> **The task**:
Print the lines in the listing below that fall between the line with "Lemma run5_timer (t" and the line with "Lemma iterate_fires (t", those two lines included, exactly as they stand and with nothing else.

++++

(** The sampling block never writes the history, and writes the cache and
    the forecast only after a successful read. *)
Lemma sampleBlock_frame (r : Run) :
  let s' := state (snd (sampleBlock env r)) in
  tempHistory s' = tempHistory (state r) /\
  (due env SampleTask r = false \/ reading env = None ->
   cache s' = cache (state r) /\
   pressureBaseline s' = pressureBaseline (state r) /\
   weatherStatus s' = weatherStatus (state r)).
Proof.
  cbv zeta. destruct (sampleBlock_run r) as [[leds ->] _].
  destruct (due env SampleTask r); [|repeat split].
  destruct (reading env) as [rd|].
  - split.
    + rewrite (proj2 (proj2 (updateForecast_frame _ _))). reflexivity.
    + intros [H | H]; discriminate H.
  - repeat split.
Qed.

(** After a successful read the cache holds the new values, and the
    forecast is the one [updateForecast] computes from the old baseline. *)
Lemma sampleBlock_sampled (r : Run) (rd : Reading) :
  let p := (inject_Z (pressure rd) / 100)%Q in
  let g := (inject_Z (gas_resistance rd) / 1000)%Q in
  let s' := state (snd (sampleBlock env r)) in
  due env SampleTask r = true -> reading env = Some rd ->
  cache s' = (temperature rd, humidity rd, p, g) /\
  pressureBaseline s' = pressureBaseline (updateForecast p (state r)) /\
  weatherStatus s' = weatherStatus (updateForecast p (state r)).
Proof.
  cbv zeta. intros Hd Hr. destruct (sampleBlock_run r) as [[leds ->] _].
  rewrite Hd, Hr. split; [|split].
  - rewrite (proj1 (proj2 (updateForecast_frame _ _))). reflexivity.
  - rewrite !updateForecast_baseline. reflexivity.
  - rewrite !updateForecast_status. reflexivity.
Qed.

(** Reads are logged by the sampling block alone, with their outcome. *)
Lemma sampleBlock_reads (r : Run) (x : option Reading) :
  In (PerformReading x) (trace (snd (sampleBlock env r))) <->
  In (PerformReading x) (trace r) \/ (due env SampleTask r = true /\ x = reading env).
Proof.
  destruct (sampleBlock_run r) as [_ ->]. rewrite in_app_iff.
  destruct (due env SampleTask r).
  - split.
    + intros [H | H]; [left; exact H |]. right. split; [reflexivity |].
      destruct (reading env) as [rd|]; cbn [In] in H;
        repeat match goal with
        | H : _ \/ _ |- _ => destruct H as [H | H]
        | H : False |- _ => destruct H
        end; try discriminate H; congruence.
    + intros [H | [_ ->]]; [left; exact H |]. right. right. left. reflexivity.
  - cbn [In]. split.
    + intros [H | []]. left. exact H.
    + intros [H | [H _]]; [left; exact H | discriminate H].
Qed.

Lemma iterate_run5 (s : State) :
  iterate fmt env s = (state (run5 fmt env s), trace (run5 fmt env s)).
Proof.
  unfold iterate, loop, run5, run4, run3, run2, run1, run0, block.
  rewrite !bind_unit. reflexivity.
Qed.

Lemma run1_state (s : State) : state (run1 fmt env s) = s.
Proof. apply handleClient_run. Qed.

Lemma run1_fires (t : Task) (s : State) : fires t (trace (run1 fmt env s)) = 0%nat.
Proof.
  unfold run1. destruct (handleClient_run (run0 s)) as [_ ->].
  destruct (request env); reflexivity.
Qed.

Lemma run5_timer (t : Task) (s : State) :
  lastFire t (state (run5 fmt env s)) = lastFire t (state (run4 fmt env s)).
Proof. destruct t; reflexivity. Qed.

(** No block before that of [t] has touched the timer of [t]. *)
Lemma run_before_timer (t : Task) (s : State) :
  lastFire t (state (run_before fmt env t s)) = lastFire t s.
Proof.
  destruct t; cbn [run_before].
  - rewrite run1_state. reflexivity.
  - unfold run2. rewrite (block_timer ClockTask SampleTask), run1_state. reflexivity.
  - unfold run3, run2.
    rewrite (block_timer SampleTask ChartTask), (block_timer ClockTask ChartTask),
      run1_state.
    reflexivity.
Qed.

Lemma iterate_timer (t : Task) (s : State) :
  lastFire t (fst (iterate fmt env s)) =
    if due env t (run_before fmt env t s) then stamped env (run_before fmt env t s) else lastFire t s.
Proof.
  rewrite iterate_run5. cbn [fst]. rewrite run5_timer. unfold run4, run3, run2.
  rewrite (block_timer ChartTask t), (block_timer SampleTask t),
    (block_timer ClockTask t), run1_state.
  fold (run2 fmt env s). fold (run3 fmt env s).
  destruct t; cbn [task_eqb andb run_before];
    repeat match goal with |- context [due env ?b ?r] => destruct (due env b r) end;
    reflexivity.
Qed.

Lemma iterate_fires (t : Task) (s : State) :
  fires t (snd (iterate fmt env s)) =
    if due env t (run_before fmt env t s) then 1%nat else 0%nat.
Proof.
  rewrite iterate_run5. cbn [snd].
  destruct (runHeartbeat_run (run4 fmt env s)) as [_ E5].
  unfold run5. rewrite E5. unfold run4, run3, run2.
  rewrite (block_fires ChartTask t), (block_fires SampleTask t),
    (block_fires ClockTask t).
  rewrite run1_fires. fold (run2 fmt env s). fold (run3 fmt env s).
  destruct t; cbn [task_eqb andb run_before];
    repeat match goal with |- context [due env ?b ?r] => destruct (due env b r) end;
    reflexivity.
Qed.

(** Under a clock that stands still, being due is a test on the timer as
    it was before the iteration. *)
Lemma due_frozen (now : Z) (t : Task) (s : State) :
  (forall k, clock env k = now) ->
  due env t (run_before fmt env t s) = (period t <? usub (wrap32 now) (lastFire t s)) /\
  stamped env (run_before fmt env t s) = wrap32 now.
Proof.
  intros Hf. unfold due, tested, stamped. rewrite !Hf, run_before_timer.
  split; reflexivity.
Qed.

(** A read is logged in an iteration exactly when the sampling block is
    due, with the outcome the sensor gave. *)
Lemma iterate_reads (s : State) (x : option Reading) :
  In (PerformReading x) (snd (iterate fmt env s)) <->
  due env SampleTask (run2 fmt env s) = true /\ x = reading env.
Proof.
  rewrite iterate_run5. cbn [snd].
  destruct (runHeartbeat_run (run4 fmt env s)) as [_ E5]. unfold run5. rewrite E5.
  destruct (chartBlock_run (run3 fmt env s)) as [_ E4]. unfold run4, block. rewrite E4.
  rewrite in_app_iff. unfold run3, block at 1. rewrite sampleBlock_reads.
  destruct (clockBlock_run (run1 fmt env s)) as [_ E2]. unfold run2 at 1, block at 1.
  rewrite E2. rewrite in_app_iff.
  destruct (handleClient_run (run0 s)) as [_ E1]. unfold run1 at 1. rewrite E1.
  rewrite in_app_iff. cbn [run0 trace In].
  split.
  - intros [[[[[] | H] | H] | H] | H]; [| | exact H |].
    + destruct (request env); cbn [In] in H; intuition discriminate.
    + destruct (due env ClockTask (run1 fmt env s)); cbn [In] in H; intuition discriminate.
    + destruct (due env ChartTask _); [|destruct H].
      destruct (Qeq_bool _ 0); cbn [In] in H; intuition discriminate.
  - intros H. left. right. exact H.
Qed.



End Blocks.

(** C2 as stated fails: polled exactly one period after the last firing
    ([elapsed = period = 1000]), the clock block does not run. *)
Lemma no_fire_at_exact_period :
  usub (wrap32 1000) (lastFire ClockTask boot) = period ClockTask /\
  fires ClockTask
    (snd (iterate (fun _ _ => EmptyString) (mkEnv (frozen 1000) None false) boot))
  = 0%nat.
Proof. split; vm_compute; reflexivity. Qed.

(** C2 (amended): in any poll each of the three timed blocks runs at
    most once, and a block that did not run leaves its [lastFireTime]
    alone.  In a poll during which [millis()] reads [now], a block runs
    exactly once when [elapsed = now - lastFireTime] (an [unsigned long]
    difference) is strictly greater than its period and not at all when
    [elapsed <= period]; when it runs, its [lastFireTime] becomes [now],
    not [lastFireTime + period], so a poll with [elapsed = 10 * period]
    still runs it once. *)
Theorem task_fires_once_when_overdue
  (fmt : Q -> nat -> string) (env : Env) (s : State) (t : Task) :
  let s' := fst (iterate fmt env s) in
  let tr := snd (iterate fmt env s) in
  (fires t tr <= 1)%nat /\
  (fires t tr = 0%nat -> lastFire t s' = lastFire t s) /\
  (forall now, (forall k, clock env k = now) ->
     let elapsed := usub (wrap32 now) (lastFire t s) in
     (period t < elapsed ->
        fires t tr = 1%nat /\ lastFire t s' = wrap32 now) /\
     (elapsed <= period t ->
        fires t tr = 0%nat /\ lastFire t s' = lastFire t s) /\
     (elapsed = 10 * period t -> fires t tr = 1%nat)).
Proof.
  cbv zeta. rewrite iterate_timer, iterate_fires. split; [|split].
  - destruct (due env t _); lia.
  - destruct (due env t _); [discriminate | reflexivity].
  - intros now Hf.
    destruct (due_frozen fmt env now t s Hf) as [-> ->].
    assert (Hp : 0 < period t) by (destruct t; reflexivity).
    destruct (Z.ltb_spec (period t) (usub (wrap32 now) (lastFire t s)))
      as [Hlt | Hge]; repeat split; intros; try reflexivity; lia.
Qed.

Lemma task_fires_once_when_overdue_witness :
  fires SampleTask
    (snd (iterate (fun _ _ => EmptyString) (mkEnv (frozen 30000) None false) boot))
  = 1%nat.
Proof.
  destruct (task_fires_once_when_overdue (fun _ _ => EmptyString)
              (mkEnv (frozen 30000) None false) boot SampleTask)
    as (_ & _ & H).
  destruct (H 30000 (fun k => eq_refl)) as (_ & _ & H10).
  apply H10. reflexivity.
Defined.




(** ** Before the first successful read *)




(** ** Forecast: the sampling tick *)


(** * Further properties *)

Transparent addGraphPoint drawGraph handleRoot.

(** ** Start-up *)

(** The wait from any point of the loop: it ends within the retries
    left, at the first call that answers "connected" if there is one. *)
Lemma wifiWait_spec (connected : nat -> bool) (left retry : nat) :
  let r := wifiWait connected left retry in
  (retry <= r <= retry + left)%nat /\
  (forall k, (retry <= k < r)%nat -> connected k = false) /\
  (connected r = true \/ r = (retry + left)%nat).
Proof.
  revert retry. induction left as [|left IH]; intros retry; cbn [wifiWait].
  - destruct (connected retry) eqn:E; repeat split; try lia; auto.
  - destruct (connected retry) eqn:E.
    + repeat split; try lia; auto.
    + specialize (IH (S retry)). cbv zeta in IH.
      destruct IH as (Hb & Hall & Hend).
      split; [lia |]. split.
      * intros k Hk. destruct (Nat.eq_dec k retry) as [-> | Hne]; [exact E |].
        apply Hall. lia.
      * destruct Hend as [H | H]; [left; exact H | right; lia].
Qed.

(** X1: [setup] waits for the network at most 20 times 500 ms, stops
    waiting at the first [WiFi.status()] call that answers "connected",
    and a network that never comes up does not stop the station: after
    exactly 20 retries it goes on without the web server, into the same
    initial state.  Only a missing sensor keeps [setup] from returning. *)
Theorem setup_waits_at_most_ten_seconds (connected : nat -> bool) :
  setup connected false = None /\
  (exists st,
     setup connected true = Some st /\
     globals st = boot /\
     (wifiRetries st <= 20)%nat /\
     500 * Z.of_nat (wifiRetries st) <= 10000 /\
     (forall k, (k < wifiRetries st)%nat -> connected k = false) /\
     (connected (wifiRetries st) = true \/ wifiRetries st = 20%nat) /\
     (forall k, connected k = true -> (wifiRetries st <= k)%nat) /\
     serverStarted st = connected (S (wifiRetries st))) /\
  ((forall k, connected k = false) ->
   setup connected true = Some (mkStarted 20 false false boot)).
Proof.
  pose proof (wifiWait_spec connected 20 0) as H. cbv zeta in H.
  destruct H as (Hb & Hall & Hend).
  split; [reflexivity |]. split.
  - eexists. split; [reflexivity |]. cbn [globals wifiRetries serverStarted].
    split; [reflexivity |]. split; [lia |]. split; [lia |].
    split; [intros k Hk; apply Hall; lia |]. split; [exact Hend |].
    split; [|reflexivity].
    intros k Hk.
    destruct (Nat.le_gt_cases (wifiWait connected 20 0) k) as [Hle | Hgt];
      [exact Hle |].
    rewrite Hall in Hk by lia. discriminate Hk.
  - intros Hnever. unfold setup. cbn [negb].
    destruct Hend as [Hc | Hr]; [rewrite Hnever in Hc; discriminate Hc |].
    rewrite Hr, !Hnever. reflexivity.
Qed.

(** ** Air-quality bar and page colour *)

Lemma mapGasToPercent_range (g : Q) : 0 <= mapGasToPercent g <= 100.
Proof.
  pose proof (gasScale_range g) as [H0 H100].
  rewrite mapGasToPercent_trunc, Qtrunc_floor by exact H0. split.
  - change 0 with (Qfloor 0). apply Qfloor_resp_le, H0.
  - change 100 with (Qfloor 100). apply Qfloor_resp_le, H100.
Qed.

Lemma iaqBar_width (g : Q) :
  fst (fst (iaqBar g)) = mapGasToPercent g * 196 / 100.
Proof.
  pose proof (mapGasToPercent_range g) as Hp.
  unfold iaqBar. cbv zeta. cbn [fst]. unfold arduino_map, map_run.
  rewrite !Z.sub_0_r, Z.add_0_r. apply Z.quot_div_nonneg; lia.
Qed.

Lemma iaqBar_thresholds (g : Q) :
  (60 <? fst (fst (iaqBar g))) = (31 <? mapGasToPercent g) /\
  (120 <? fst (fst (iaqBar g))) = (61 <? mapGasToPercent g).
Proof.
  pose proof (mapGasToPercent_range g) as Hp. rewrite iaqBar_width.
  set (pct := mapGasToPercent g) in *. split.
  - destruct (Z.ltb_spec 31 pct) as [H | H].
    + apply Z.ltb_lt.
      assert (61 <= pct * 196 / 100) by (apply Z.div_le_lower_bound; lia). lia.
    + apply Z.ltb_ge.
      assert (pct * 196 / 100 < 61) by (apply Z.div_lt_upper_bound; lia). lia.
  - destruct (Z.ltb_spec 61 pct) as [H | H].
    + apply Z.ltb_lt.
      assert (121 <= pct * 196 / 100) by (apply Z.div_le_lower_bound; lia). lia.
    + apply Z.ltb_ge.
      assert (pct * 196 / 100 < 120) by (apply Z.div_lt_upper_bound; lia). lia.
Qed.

++++

> **Result for this exercise**:
Lemma run5_timer (t : Task) (s : State) :
  lastFire t (state (run5 fmt env s)) = lastFire t (state (run4 fmt env s)).
Proof. destruct t; reflexivity. Qed.

(** No block before that of [t] has touched the timer of [t]. *)
Lemma run_before_timer (t : Task) (s : State) :
  lastFire t (state (run_before fmt env t s)) = lastFire t s.
Proof.
  destruct t; cbn [run_before].
  - rewrite run1_state. reflexivity.
  - unfold run2. rewrite (block_timer ClockTask SampleTask), run1_state. reflexivity.
  - unfold run3, run2.
    rewrite (block_timer SampleTask ChartTask), (block_timer ClockTask ChartTask),
      run1_state.
    reflexivity.
Qed.

Lemma iterate_timer (t : Task) (s : State) :
  lastFire t (fst (iterate fmt env s)) =
    if due env t (run_before fmt env t s) then stamped env (run_before fmt env t s) else lastFire t s.
Proof.
  rewrite iterate_run5. cbn [fst]. rewrite run5_timer. unfold run4, run3, run2.
  rewrite (block_timer ChartTask t), (block_timer SampleTask t),
    (block_timer ClockTask t), run1_state.
  fold (run2 fmt env s). fold (run3 fmt env s).
  destruct t; cbn [task_eqb andb run_before];
    repeat match goal with |- context [due env ?b ?r] => destruct (due env b r) end;
    reflexivity.
Qed.

Lemma iterate_fires (t : Task) (s : State) :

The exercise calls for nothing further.